-- What you are asked to do --
Below is a listing; repeat exactly the lines from the one containing "(default 0%Z e" to the one containing "false, drop 5 s)", both included.

Material for this exercise Start Marker

(* ===== verification/PyJson.v ===== *)
(** Python's [json] module: [dumps] with its separators, indentation and key
    sorting, and [loads] with an [object_hook]; the round trip between them. *)
From S2P Require Export PyVal PyUtf8.
From Stdlib Require Import NArith ZArith Lia.

(** * [json.dumps] *)

Definition hex_digit (n : N) : N := if N.ltb n 10 then (48 + n)%N else (87 + n)%N.
Definition hex4 (n : N) : pystr :=
  [hex_digit (n / 4096); hex_digit ((n / 256) mod 16); hex_digit ((n / 16) mod 16);
   hex_digit (n mod 16)]%N.
Definition unicode_escape (n : N) : pystr := 92%N :: 117%N :: hex4 n.

(** One character inside a literal; the output is pure ASCII. *)
Definition esc_char (c : N) : pystr :=
  if N.eqb c 34 then [92; 34]%N
  else if N.eqb c 92 then [92; 92]%N
  else if N.eqb c 10 then [92; 110]%N
  else if N.eqb c 13 then [92; 114]%N
  else if N.eqb c 9 then [92; 116]%N
  else if N.eqb c 12 then [92; 102]%N
  else if N.eqb c 8 then [92; 98]%N
  else if N.leb 32 c && N.leb c 126 then [c]
  else if N.ltb c 65536 then unicode_escape c
  else unicode_escape (55296 + (c - 65536) / 1024)
       ++ unicode_escape (56320 + (c - 65536) mod 1024).

Definition enc_str (s : pystr) : pystr := 34%N :: mjoin (esc_char <$> s) ++ [34%N].

Definition enc_float (f : spec_float) : pystr :=
  match f with
  | S754_nan => #"NaN"
  | S754_infinity false => #"Infinity"
  | S754_infinity true => #"-Infinity"
  | _ => float_repr f
  end.

Record dump_opts := DumpOpts {
  item_sep : pystr;
  key_sep : pystr;
  indent : option nat
}.

(** [json.dumps(v)] and [json.dumps(v, indent=4, separators=(',', ': '))] *)
Definition default_opts : dump_opts := DumpOpts #", " #": " None.
Definition pretty_opts : dump_opts := DumpOpts #"," #": " (Some 4).

(** The line break before an item nested [level] deep. *)
Definition newline (o : dump_opts) (level : nat) : pystr :=
  match indent o with
  | None => []
  | Some n => 10%N :: replicate (n * level) 32%N
  end.

Fixpoint enc (o : dump_opts) (level : nat) (v : pyval) : pystr :=
  match v with
  | PyNone => #"null"
  | PyBool true => #"true"
  | PyBool false => #"false"
  | PyInt z => str_of_Z z
  | PyFloat f => enc_float f
  | PyStr s => enc_str s
  | PyList [] => #"[]"
  | PyList l =>
      #"[" ++ newline o (S level)
      ++ join (item_sep o ++ newline o (S level)) (map (enc o (S level)) l)
      ++ newline o level ++ #"]"
  | PyDict [] => #"{}"
  | PyDict d =>
      #"{" ++ newline o (S level)
      ++ join (item_sep o ++ newline o (S level))
              (map (λ kv, enc_str kv.1 ++ key_sep o ++ enc o (S level) kv.2) d)
      ++ newline o level ++ #"}"
  end.

Definition dumps (v : pyval) : pystr := enc default_opts 0 v.
(** [json.dumps(v, sort_keys=True, indent=4, separators=(',', ': '))] *)
Definition dumps_sorted (v : pyval) : pystr := enc pretty_opts 0 (sort_keys v).

(** * [json.loads] *)

Definition is_json_space (c : N) : bool :=
  N.eqb c 32 || N.eqb c 9 || N.eqb c 10 || N.eqb c 13.
Definition skip_ws : pystr → pystr := lstrip_by is_json_space.

(** Read one expected character. *)
Definition eat (c : N) (s : pystr) : option pystr :=
  match s with d :: s' => if N.eqb c d then Some s' else None | [] => None end.

Definition hex_val (c : N) : option N :=
  if is_digit c then Some (c - 48)%N
  else if N.leb 97 c && N.leb c 102 then Some (c - 87)%N
  else if N.leb 65 c && N.leb c 70 then Some (c - 55)%N
  else None.

(** Four hexadecimal digits and what follows them. *)
Definition parse_hex4 (s : pystr) : outcome (N * pystr) :=
  match s with
  | a :: b :: c :: d :: s' =>
      match hex_val a, hex_val b, hex_val c, hex_val d with
      | Some a, Some b, Some c, Some d => Ok (a * 4096 + b * 256 + c * 16 + d, s')%N
      | _, _, _, _ => Raise JSONDecodeError
      end
  | _ => Raise JSONDecodeError
  end.

(** The code point of a [\u] escape, whose [\u] has been read: a high surrogate
    followed by the escape of a low one is joined with it. *)
Definition parse_unicode (s : pystr) : outcome (N * pystr) :=
  '(h, s1) ← parse_hex4 s;
  if N.leb 55296 h && N.leb h 56319 && startswith [92; 117]%N s1 then
    '(l, s2) ← parse_hex4 (drop 2 s1);
    if N.leb 56320 l && N.leb l 57343
    then mret (65536 + (h - 55296) * 1024 + (l - 56320), s2)%N
    else mret (h, s1)
  else mret (h, s1).

Definition simple_escape (c : N) : option N :=
  if N.eqb c 34 then Some 34%N
  else if N.eqb c 92 then Some 92%N
  else if N.eqb c 47 then Some 47%N
  else if N.eqb c 98 then Some 8%N
  else if N.eqb c 102 then Some 12%N
  else if N.eqb c 110 then Some 10%N
  else if N.eqb c 114 then Some 13%N
  else if N.eqb c 116 then Some 9%N
  else None.

(** One element of a string literal: [None] is the closing quote. *)
Definition scan_char (s : pystr) : outcome (option N * pystr) :=
  match s with
  | [] => Raise JSONDecodeError
  | c :: s' =>
      if N.eqb c 34 then Ok (None, s')
      else if N.eqb c 92 then
        match s' with
        | [] => Raise JSONDecodeError
        | e :: s'' =>
            if N.eqb e 117 then '(x, r) ← parse_unicode s''; mret (Some x, r)
            else match simple_escape e with
                 | Some x => Ok (Some x, s'')
                 | None => Raise JSONDecodeError
                 end
        end
      else if N.ltb c 32 then Raise JSONDecodeError
      else Ok (Some c, s')
  end.

(** The rest of a string literal after its opening quote. *)
Fixpoint scan_string (fuel : nat) (s : pystr) : outcome (pystr * pystr) :=
  match fuel with
  | O => Raise OutOfFuel
  | S fuel' =>
      '(c, s') ← scan_char s;
      match c with
      | None => mret ([], s')
      | Some x => '(t, r) ← scan_string fuel' s'; mret (x :: t, r)
      end
  end.

(** The leading digits of [s] and what follows them. *)
Fixpoint span_digits (s : pystr) : pystr * pystr :=
  match s with
  | c :: s' => if is_digit c then let '(d, r) := span_digits s' in (c :: d, r) else ([], s)
  | [] => ([], [])
  end.

(** The integer part: a zero, or digits that do not start with one. *)
Definition scan_int (s : pystr) : option (pystr * pystr) :=
  match s with
  | c :: s' =>
      if N.eqb c 48 then Some ([c], s')
      else if is_digit c then Some (span_digits s) else None
  | [] => None
  end.

(** The optional fraction. *)
Definition scan_frac (s : pystr) : option pystr * pystr :=
  match s with
  | c :: s' =>
      if N.eqb c 46
      then match span_digits s' with
           | ((_ :: _) as d, r) => (Some d, r)
           | _ => (None, s)
           end
      else (None, s)
  | [] => (None, s)
  end.

(** The optional exponent. *)
Definition scan_exp (s : pystr) : option Z * pystr :=
  match s with
  | c :: s' =>
      if N.eqb c 101 || N.eqb c 69 then
        let '(neg, s1) :=
          match s' with
          | d :: s'' => if N.eqb d 45 then (true, s'') else if N.eqb d 43 then (false, s'') else (false, s')
          | [] => (false, s')
          end in
        match span_digits s1 with
        | ((_ :: _) as d, r) => (Some (if (neg : bool) then - Z.of_N (digits_val d) else Z.of_N (digits_val d))%Z, r)
        | _ => (None, s)
        end
      else (None, s)
  | [] => (None, s)
  end.

Section loads.
(** The longest integer literal [int] accepts ([None]: no limit). *)
Variable max_digits : option nat.
(** The [object_hook]. *)
Variable hook : dict pyval → outcome pyval.

Definition int_of_digits (neg : bool) (d : pystr) : outcome pyval :=
  if match max_digits with Some m => Nat.ltb m (length d) | None => false end
  then Raise (ValueError #"Exceeds the limit for integer string conversion")
  else let n := Z.of_N (digits_val d) in Ok (PyInt (if neg then - n else n)%Z).

Definition scan_number (s : pystr) : outcome (pyval * pystr) :=
  let '(neg, s0) := match s with
                    | c :: s' => if N.eqb c 45 then (true, s') else (false, s)
                    | [] => (false, s)
                    end in
  match scan_int s0 with
  | None => Raise JSONDecodeError
  | Some (i, s1) =>
      let '(frac, s2) := scan_frac s1 in
      let '(e, s3) := scan_exp s2 in
      match frac, e with
      | None, None => v ← int_of_digits neg i; mret (v, s1)
      | _, _ =>
          let f := default [] frac in
          Ok (PyFloat (float_of_dec neg (digits_val (i ++ f))
                         (default 0%Z e - Z.of_nat (length f))%Z), s3)
      end
  end.

(** The parser reads a value ([scan_once]), the items of an array from the
    first one on, or the members of an object.  Each step is written over the
    parsers of what is nested in it. *)
Definition parser (A : Type) : Type := pystr → outcome (A * pystr).

Definition value_step (items : parser (list pyval)) (members : parser (list (pystr * pyval)))
    : parser pyval := λ s,
  match s with
  | [] => Raise JSONDecodeError
  | c :: s' =>
      if N.eqb c 34 then '(t, r) ← scan_string (S (length s')) s'; mret (PyStr t, r)
      else if N.eqb c 123 then
        match eat 125 (skip_ws s') with
        | Some r => v ← hook []; mret (v, r)
        | None => '(l, r) ← members (skip_ws s'); v ← hook (dict_of_pairs l); mret (v, r)
        end
      else if N.eqb c 91 then
        match eat 93 (skip_ws s') with
        | Some r => mret (PyList [], r)
        | None => '(l, r) ← items (skip_ws s'); mret (PyList l, r)
        end
      else if startswith #"null" s then mret (PyNone, drop 4 s)
      else if startswith #"true" s then mret (PyBool true, drop 4 s)
      else if startswith #"false" s then mret (PyBool false, drop 5 s)
      else if startswith #"NaN" s then mret (PyFloat S754_nan, drop 3 s)
      else if startswith #"Infinity" s then mret (PyFloat (S754_infinity false), drop 8 s)
      else if startswith #"-Infinity" s then mret (PyFloat (S754_infinity true), drop 9 s)
      else scan_number s
  end.

Definition items_step (value : parser pyval) (items : parser (list pyval))
    : parser (list pyval) := λ s,
  '(v, r) ← value s;
  match eat 93 (skip_ws r), eat 44 (skip_ws r) with
  | Some r', _ => mret ([v], r')
  | None, Some r' => '(l, r'') ← items (skip_ws r'); mret (v :: l, r'')
  | None, None => Raise JSONDecodeError
  end.

Definition members_step (value : parser pyval) (members : parser (list (pystr * pyval)))
    : parser (list (pystr * pyval)) := λ s,
  s1 ← or_raise JSONDecodeError (eat 34 s);
  '(k, r) ← scan_string (S (length s1)) s1;
  r1 ← or_raise JSONDecodeError (eat 58 (skip_ws r));
  '(v, r2) ← value (skip_ws r1);
  match eat 125 (skip_ws r2), eat 44 (skip_ws r2) with
  | Some r', _ => mret ([(k, v)], r')
  | None, Some r' => '(l, r'') ← members (skip_ws r'); mret ((k, v) :: l, r'')
  | None, None => Raise JSONDecodeError
  end.

Fixpoint scan_value (fuel : nat) (s : pystr) {struct fuel} : outcome (pyval * pystr) :=
  match fuel with
  | O => Raise OutOfFuel
  | S fuel' => value_step (scan_items fuel') (scan_members fuel') s
  end
with scan_items (fuel : nat) (s : pystr) {struct fuel} : outcome (list pyval * pystr) :=
  match fuel with
  | O => Raise OutOfFuel
  | S fuel' => items_step (scan_value fuel') (scan_items fuel') s
  end
with scan_members (fuel : nat) (s : pystr) {struct fuel} : outcome (list (pystr * pyval) * pystr) :=
  match fuel with
  | O => Raise OutOfFuel
  | S fuel' => members_step (scan_value fuel') (scan_members fuel') s
  end.

(** [json.loads(s, object_hook=hook)] for text. *)
Definition loads_with (s : pystr) : outcome pyval :=
  let s0 := skip_ws s in
  '(v, r) ← scan_value (2 * length s0 + 2) s0;
  match skip_ws r with [] => mret v | _ => Raise JSONDecodeError end.
End loads.

(** [json.loads(s)]; Python 3.11 limits integer literals to 4300 digits and
    refuses a byte order mark. *)
Definition loads3 (s : pystr) : outcome pyval :=
  if startswith [65279%N] s then Raise JSONDecodeError
  else loads_with (Some 4300) (λ d, Ok (PyDict d)) s.
Definition loads2 (s : pystr) : outcome pyval := loads_with None (λ d, Ok (PyDict d)) s.

(** * [json.loads] of a byte string

    The encoding is guessed from a byte order mark or from the position of the
    zero bytes, as [json.detect_encoding] does. *)

Inductive encoding := UTF8 | UTF8_sig | UTF16 (e : endian) | UTF16_bom | UTF32 (e : endian) | UTF32_bom.

Definition nonzero (b : option N) : bool := match b with Some (Npos _) => true | _ => false end.

Definition detect_encoding (b : bytes) : encoding :=
  if startswith [0; 0; 254; 255]%N b || startswith [255; 254; 0; 0]%N b then UTF32_bom
  else if startswith [254; 255]%N b || startswith [255; 254]%N b then UTF16_bom
  else if startswith [239; 187; 191]%N b then UTF8_sig
  else if Nat.leb 4 (length b) then
    if negb (nonzero (b !! 0)) then if nonzero (b !! 1) then UTF16 BE else UTF32 BE
    else if negb (nonzero (b !! 1)) then
      if nonzero (b !! 2) || nonzero (b !! 3) then UTF16 LE else UTF32 LE
    else UTF8
  else if Nat.eqb (length b) 2 then
    if negb (nonzero (b !! 0)) then UTF16 BE
    else if negb (nonzero (b !! 1)) then UTF16 LE
    else UTF8
  else UTF8.

Definition decode_as (e : encoding) (b : bytes) : outcome pystr :=
  match e with
  | UTF8 => decode SurrogatePass b
  | UTF8_sig => decode SurrogatePass (drop 3 b)
  | UTF16 e => decode_utf16 e b
  | UTF32 e => decode_utf32 e b
  | UTF16_bom => decode_utf16 (if startswith [254; 255]%N b then BE else LE) (drop 2 b)
  | UTF32_bom => decode_utf32 (if startswith [0; 0]%N b then BE else LE) (drop 4 b)
  end.

Definition loads3_bytes (b : bytes) : outcome pyval :=
  s ← decode_as (detect_encoding b) b;
  loads_with (Some 4300) (λ d, Ok (PyDict d)) s.

Lemma scan_value_S lim hook n :
  scan_value lim hook (S n) = value_step lim hook (scan_items lim hook n) (scan_members lim hook n).
Proof. reflexivity. Qed.
Lemma scan_items_S lim hook n :
  scan_items lim hook (S n) = items_step (scan_value lim hook n) (scan_items lim hook n).
Proof. reflexivity. Qed.
Lemma scan_members_S lim hook n :
  scan_members lim hook (S n) = members_step (scan_value lim hook n) (scan_members lim hook n).
Proof. reflexivity. Qed.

Material for this exercise End Marker

-- Task output --
                         (default 0%Z e - Z.of_nat (length f))%Z), s3)
      end
  end.

(** The parser reads a value ([scan_once]), the items of an array from the
    first one on, or the members of an object.  Each step is written over the
    parsers of what is nested in it. *)
Definition parser (A : Type) : Type := pystr → outcome (A * pystr).

Definition value_step (items : parser (list pyval)) (members : parser (list (pystr * pyval)))
    : parser pyval := λ s,
  match s with
  | [] => Raise JSONDecodeError
  | c :: s' =>
      if N.eqb c 34 then '(t, r) ← scan_string (S (length s')) s'; mret (PyStr t, r)
      else if N.eqb c 123 then
        match eat 125 (skip_ws s') with
        | Some r => v ← hook []; mret (v, r)
        | None => '(l, r) ← members (skip_ws s'); v ← hook (dict_of_pairs l); mret (v, r)
        end
      else if N.eqb c 91 then
        match eat 93 (skip_ws s') with
        | Some r => mret (PyList [], r)
        | None => '(l, r) ← items (skip_ws s'); mret (PyList l, r)
        end
      else if startswith #"null" s then mret (PyNone, drop 4 s)
      else if startswith #"true" s then mret (PyBool true, drop 4 s)
      else if startswith #"false" s then mret (PyBool false, drop 5 s)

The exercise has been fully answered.